Inspired by the COVID tracing app, Otago-based startup Equall.app is aiming to help communities and businesses identify and stamp out discrimination.
For Duncan Faulkner, a tech entrepreneur from Otago, 2020 was always going to be the year of change. After spending the last five years building and growing Auditz, an app helping small to medium-sized businesses manage their health and safety, he was ready for something new.
Most of all, Faulkner wanted to create something that would drive significant change on a global scale.
When New Zealand went into lockdown, Faulkner became inspired by the COVID-19 response.
“There was this team feeling in New Zealand – this team of 5 million,” says Faulkner, “Everyone was feeling like we did an amazing job battling COVID, this new and invisible thing. We managed to stamp it out in a matter of weeks.”
During that time, the Black Lives Matter (BLM) movement began gaining momentum across the world. According to Faulkner, the movement came forwards and placed COVID-19 on the backburner.
When asked by a mentor which issue was more important, Faulkner thought about it and realised it was BLM.
“It was affecting more people. It’s this invisible thing that’s been around since the beginning of time, affecting 1 in 2 people, and we haven’t managed to fix it. Yet with this entirely new disease, we got on top of it and created strategies to eliminate it,” he explains.
Faulkner saw an opportunity to tackle discrimination globally using similar strategies.
It’s an issue close to Falkner as well. He comes from a family of six, two of which were adopted and of colour.
“From birth, I’ve seen how black people are treated slightly differently. My sister and I are the same age, were brought up by the same parents, and yet the opportunities and way people treat us are different. It’s way easier for me being a white male in society,” says Faulkner.
Faulkner also spent six years in the police force in the UK. He says that diversity and equality were ingrained into everything they did. Spending most of his time helping people, mainly those less fortunate, he saw the adverse effects within the community of being foreign and of colour.
Knowing all this, Faulkner says no one has truly measured discrimination. Faulkner saw an opportunity in New Zealand’s success in handling the pandemic using the NZ COVID tracer app to solve this problem.

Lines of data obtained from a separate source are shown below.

(** The [copy] of a cell: a new cell with the same state. *)
Definition cell_copy (o : oref) (os : gmap oref cell) : result (value oref) * gmap oref cell :=
  match os !! o with
  | Some ob => let o' := fresh (dom os) in (Ok (VObj o'), <[o' := ob]> os)
  | None => (Raise AttributeError, os)
  end.

(** A [mutate_value] that adds a draw to a float, adds one to the
    parameter of a cell, in place, and keeps any other value. *)
Definition tune_in_place (a : attribute) (v : value oref) (cfg : unit) (d : rng)
    (os : gmap oref cell) : result (value oref) * rng * gmap oref cell :=
  match v with
  | VData (DFloat x) => (Ok (VFloat (Float.add x (d 0%nat))), fun i => d (S i), os)
  | VData _ => (Ok v, d, os)
  | VObj o =>
      match os !! o with
      | Some ob => (Ok v, d, <[o := Cell (cell_copies ob) (cell_param ob + 1)]> os)
      | None => (Raise AttributeError, d, os)
      end
  end.

(** A node gene whose activation is the object at address 0. *)
Definition cell_gene : gene oref :=
  node_gene (int_key 7) Float.one Float.half (VObj 0%nat) (VStr "sum").

(** That gene at address 0, and the cell its activation is. *)
Definition cell_world (activation : cell) : world cell :=
  World (one_gene cell_gene (fun _ => Float.zero)) (<[0%nat := activation]> ∅).

(** * Properties *)

(** ** Float arithmetic *)

Module FloatFacts.

Lemma round_aux_abs s s' m e l :
  SFabs (binary_round_aux Float.prec Float.emax s m e l)
  = SFabs (binary_round_aux Float.prec Float.emax s' m e l).
Proof.
  unfold binary_round_aux.
  destruct (shr_fexp _ _ m e l) as [mrs e'].
  destruct (shr_fexp _ _ _ e' loc_Exact) as [mrs' e''].
  destruct (shr_m mrs') as [|p|p]; simpl; try reflexivity.
  destruct (e'' <=? _); reflexivity.
Qed.

Lemma round_abs s s' m e :
  SFabs (binary_round Float.prec Float.emax s m e)
  = SFabs (binary_round Float.prec Float.emax s' m e).
Proof.
  unfold binary_round.
  destruct (shl_align m e _) as [mz ez].
  apply round_aux_abs.
Qed.

Lemma normalize_abs_opp m e :
  SFabs (binary_normalize Float.prec Float.emax (- m) e false)
  = SFabs (binary_normalize Float.prec Float.emax m e false).
Proof. destruct m; simpl; auto using round_abs. Qed.

(** [|x - y| = |y - x|], on every pair of floats. *)
Lemma abs_sub_comm x y :
  Float.abs (Float.sub x y) = Float.abs (Float.sub y x).
Proof.
  unfold Float.abs, Float.sub.
  destruct x as [sx|sx| |sx mx ex], y as [sy|sy| |sy my ey];
    try (destruct sx, sy; reflexivity); try reflexivity.
  unfold SFsub. rewrite (Z.min_comm ey ex).
  rewrite <- normalize_abs_opp. f_equal. f_equal. lia.
Qed.

(** [x - x] is [+0.0] for a finite [x]. *)
Lemma sub_diag x :
  Float.is_finite x = true -> Float.sub x x = Float.zero.
Proof.
  destruct x as [[]|s| |s m e]; try discriminate; try reflexivity.
  intros _. unfold Float.sub, SFsub. now rewrite Z.sub_diag.
Qed.

Lemma abs_unsigned f : Float.unsigned (Float.abs f).
Proof. now destruct f. Qed.

Lemma round_aux_unsigned m e l :
  Float.unsigned (binary_round_aux Float.prec Float.emax false m e l).
Proof.
  unfold Float.unsigned, binary_round_aux.
  destruct (shr_fexp _ _ m e l) as [mrs e'].
  destruct (shr_fexp _ _ _ e' loc_Exact) as [mrs' e''].
  destruct (shr_m mrs') as [|p|p]; simpl; try reflexivity.
  destruct (e'' <=? _); reflexivity.
Qed.

Lemma dyadic_unsigned m e : 0 <= m -> Float.unsigned (Float.dyadic m e).
Proof.
  intros Hm. unfold Float.dyadic, binary_normalize.
  destruct m as [|p|p]; [reflexivity| |lia].
  unfold binary_round. destruct (shl_align p e _) as [mz ez].
  apply round_aux_unsigned.
Qed.

Lemma add_unsigned x y : Float.unsigned x -> Float.unsigned y -> Float.unsigned (Float.add x y).
Proof.
  unfold Float.unsigned, Float.abs, Float.add.
  destruct x as [sx|sx| |sx mx ex], y as [sy|sy| |sy my ey];
    simpl; intros Hx Hy; try congruence;
    try (injection Hx as <-); try (injection Hy as <-); try reflexivity.
  apply (dyadic_unsigned _ (Z.min ex ey)). simpl. lia.
Qed.

(** Adding [0.0] changes nothing but the sign of [-0.0]. *)
Lemma add_zero_r x : Float.unsigned x -> Float.add x Float.zero = x.
Proof.
  unfold Float.unsigned. destruct x as [[]|s| |s m e]; simpl; intros H;
    try discriminate; reflexivity.
Qed.

Lemma one_unsigned : Float.unsigned Float.one.
Proof. reflexivity. Qed.

Lemma add_is_zero x y :
  Float.is_zero x = true -> Float.is_zero y = true -> Float.is_zero (Float.add x y) = true.
Proof. destruct x as [[]| | |], y as [[]| | |]; try discriminate; reflexivity. Qed.

Lemma mul_is_zero x c :
  Float.is_zero x = true -> Float.is_finite c = true -> Float.is_zero (Float.mul x c) = true.
Proof. destruct x as [[]| | |], c as [[]| | |]; try discriminate; reflexivity. Qed.

Lemma is_zero_eqb x : Float.is_zero x = true -> Float.eqb x Float.zero = true.
Proof. destruct x; try discriminate; reflexivity. Qed.

End FloatFacts.

(** ** Running the heap operations *)

Section Run.
Context {obj : Type}.
Implicit Types (st : state obj) (g : gene obj) (r : ref).

Lemma bind_ok {A B} (m : M obj A) (k : A -> M obj B) st a st' :
  m st = (Ok a, st') -> bind m k st = k a st'.
Proof. unfold bind. now intros ->. Qed.

Lemma bind_raise {A B} (m : M obj A) (k : A -> M obj B) st e st' :
  m st = (Raise e, st') -> bind m k st = (Raise e, st').
Proof. unfold bind. now intros ->. Qed.

Lemma deref_ok r g st :
  heap st !! r = Some g -> deref r st = (Ok g, st).
Proof. unfold deref. now intros ->. Qed.

Lemma get_key_ok r g st :
  heap st !! r = Some g -> get_key r st = (Ok (key g), st).
Proof. intros H. unfold get_key. now rewrite (bind_ok _ _ _ _ _ (deref_ok _ _ _ H)). Qed.

Lemma getattr_ok r g n v st :
  heap st !! r = Some g -> attrs g !! n = Some v -> getattr r n st = (Ok v, st).
Proof.
  intros H Hv. unfold getattr.
  rewrite (bind_ok _ _ _ _ _ (deref_ok _ _ _ H)). now rewrite Hv.
Qed.

Lemma setattr_ok r g n v st :
  heap st !! r = Some g ->
  setattr r n v st
  = (Ok tt, State (<[r := Gene (__class__ g) (key g) (<[n := v]> (attrs g))]> (heap st))
                  (draws st)).
Proof.
  intros H. unfold setattr.
  now rewrite (bind_ok _ _ _ _ _ (deref_ok _ _ _ H)).
Qed.

(** The address [alloc] picks is not in use. *)
Lemma fresh_ref_unused st : heap st !! fresh (dom (heap st)) = None.
Proof. apply not_elem_of_dom, is_fresh. Qed.

End Run.

(** ** Construction *)

Section Construction.
Context {obj : Type}.

(** [cls(k)] checks the type of the key and allocates. *)
Lemma construct_run (cls : gene_class) (k : data) (st : state obj) :
  construct cls k st
  = if isinstance k (key_type cls)
    then let r := fresh (dom (heap st)) in
         (Ok r, State (<[r := Gene cls k ∅]> (heap st)) (draws st))
    else (Raise AssertionError, st).
Proof.
  destruct cls; simpl; unfold DefaultNodeGene_init, DefaultConnectionGene_init;
    destruct (isinstance k _); reflexivity.
Qed.

(** C1, amended.  Construction checks the key eagerly, and only its type:
    a node gene requires an instance of [int], a connection gene requires a
    tuple (of any length and content).  A key of another type raises
    [AssertionError] and leaves the state as it was; otherwise the call
    returns a new gene holding the key and no attribute value.  An int, and
    a pair of ints, are accepted. *)
Theorem construct_checks_key_type :
  (forall (cls : gene_class) (k : data) (st : state obj),
     construct cls k st
     = if isinstance k (key_type cls)
       then let r := fresh (dom (heap st)) in
            (Ok r, State (<[r := Gene cls k ∅]> (heap st)) (draws st))
       else (Raise AssertionError, st))
  /\ (forall z, isinstance (DAtom (AInt z)) (key_type DefaultNodeGene) = true)
  /\ (forall k, is_int_pair k = true -> isinstance k (key_type DefaultConnectionGene) = true).
Proof.
  split; [|split].
  - apply construct_run.
  - reflexivity.
  - intros [| |[|a [|b [|]]]]; simpl; try discriminate; reflexivity.
Qed.

End Construction.

(** C1 as stated fails: the triple [(1, 2, 3)] is not a pair of integers,
    yet constructing a connection gene with it succeeds. *)
Lemma construct_connection_gene_with_triple :
  ~ (forall (k : data) (st : state Empty_set),
       is_int_pair k = false ->
       fst (construct DefaultConnectionGene k st) = Raise AssertionError).
Proof.
  intros H.
  specialize (H (DTuple [AInt 1; AInt 2; AInt 3]) empty_state eq_refl).
  discriminate H.
Qed.

(** ** The key checks of [crossover] and [__lt__] *)

Section KeyChecks.
Context {obj : Type} (reg : registry obj).
Implicit Types (st : state obj) (g : gene obj).

(** [crossover] up to its assertion. *)
Lemma crossover_run (self gene2 : ref) g1 g2 st :
  heap st !! self = Some g1 ->
  heap st !! gene2 = Some g2 ->
  crossover reg self gene2 st
  = if data_eq (key g1) (key g2)
    then (new_gene <- construct (__class__ g1) (key g1);;
          for_each (inherit reg self gene2 new_gene) (_gene_attributes (__class__ g1));;;
          ret new_gene)%M st
    else (Raise AssertionError, st).
Proof.
  intros H1 H2. unfold crossover.
  rewrite (bind_ok _ _ _ _ _ (get_key_ok _ _ _ H1)).
  rewrite (bind_ok _ _ _ _ _ (get_key_ok _ _ _ H2)).
  destruct (data_eq (key g1) (key g2)); [|reflexivity].
  now rewrite (bind_ok _ _ _ _ _ (deref_ok _ _ _ H1)).
Qed.

(** C2.  [crossover] first compares the two keys with [==].  When they
    differ it raises [AssertionError] and changes nothing; when they are
    equal the assertion passes and the call goes on to build the child:
    it constructs a gene of the class and key of [self] and runs the
    inheritance loop over the declared attributes. *)
Theorem crossover_key_check (self gene2 : ref) g1 g2 st :
  heap st !! self = Some g1 ->
  heap st !! gene2 = Some g2 ->
  crossover reg self gene2 st
  = if data_eq (key g1) (key g2)
    then (new_gene <- construct (__class__ g1) (key g1);;
          for_each (inherit reg self gene2 new_gene) (_gene_attributes (__class__ g1));;;
          ret new_gene)%M st
    else (Raise AssertionError, st).
Proof.
  apply crossover_run.
Qed.

(** C8, amended.  [__lt__] looks at the keys alone.  It raises
    [AssertionError] exactly when the key of [self] is not an instance of
    the type of the other key, and otherwise returns [self.key < other.key].
    Keys of one type are therefore compared, and an int key against a
    tuple key fails in either order; a [bool] key is an instance of [int]
    and is compared with an int key without error. *)
Theorem lt_compares_keys (self other : ref) g1 g2 st :
  heap st !! self = Some g1 ->
  heap st !! other = Some g2 ->
  BaseGene_lt self other st
  = (if isinstance (key g1) (type_of (key g2)) then data_lt (key g1) (key g2)
     else Raise AssertionError, st)
  /\ (type_of (key g1) = type_of (key g2) ->
      BaseGene_lt self other st = (data_lt (key g1) (key g2), st))
  /\ (type_of (key g1) = Int /\ type_of (key g2) = Tuple
      \/ type_of (key g1) = Tuple /\ type_of (key g2) = Int ->
      BaseGene_lt self other st = (Raise AssertionError, st)).
Proof.
  intros H1 H2.
  assert (E : BaseGene_lt self other st
              = (if isinstance (key g1) (type_of (key g2)) then data_lt (key g1) (key g2)
                 else Raise AssertionError, st)).
  { unfold BaseGene_lt.
    rewrite (bind_ok _ _ _ _ _ (get_key_ok _ _ _ H1)).
    rewrite (bind_ok _ _ _ _ _ (get_key_ok _ _ _ H2)).
    destruct (isinstance _ _); reflexivity. }
  split; [exact E|]. rewrite E. unfold isinstance. split.
  - intros ->. now destruct (type_of (key g2)).
  - intros [[-> ->]|[-> ->]]; reflexivity.
Qed.

End KeyChecks.

(** Keys (1, 2) and (1, 3): the crossover is refused. *)
Lemma crossover_key_check_witness :
  let st := two_genes (connection_gene (pair_key 1 2) Float.one true)
                      (connection_gene (pair_key 1 3) Float.one true)
                      (fun _ => Float.zero) in
  crossover no_objects 0%nat 1%nat st = (Raise AssertionError, st).
Proof.
  intros st.
  apply (crossover_key_check no_objects 0%nat 1%nat
           (connection_gene (pair_key 1 2) Float.one true)
           (connection_gene (pair_key 1 3) Float.one true) st);
    vm_compute; reflexivity.
Defined.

In August, Faulkner founded Equall.app, an app that provides an easy and anonymous way to safely and securely log discrimination. The data feeds into an interactive map that shows hot spots, and users can filter by types of discrimination, allowing them to see how different areas compare.
The information can also be used to lobby governments, stakeholders, and support agencies to do more in those areas. It’s aligned with Equall’s mission to drive society’s inclusivity, a global movement that Faulkner wants to start right here in New Zealand.
As more and more people create logs, Faulkner believes that company names will emerge from the data.
“That becomes the opportunity for us to go, ‘what do you have in place at the moment to manage discrimination?’ The chances are that [the companies] have a policy but nothing else,” Faulkner explains.
The monetised version of Equall acts as an anonymous reporting tool that businesses and government agencies can use to identify discrimination quickly to take positive action.
Employees scan a unique QR code that triggers a mode in the app that reports against their organisational structure.
This version of the app also has the added capability for anonymous two-way communication so that managers can engage with the person reporting it. This function allows managers to offer more support and receive enough information to tackle the problem.
“Typically, people don’t report this stuff because they can’t do it anonymously, and they’re worried about the ramifications or the consequences of doing so,” says Faulkner.
As Equall begins phase one of their launch, Faulkner understands that the first challenge will be getting communities to ‘say’ something if they see or experience discrimination via the app.
It’s the power in data and technology. With enough voices, problems become more difficult to ignore, and those who are working to solve the issues can create more targeted solutions.
“We want to start the global movement right here in New Zealand because I believe we can do it,” says Faulkner.
“If we can beat COVID, we can beat discrimination, or at least we can make a big dent in it.”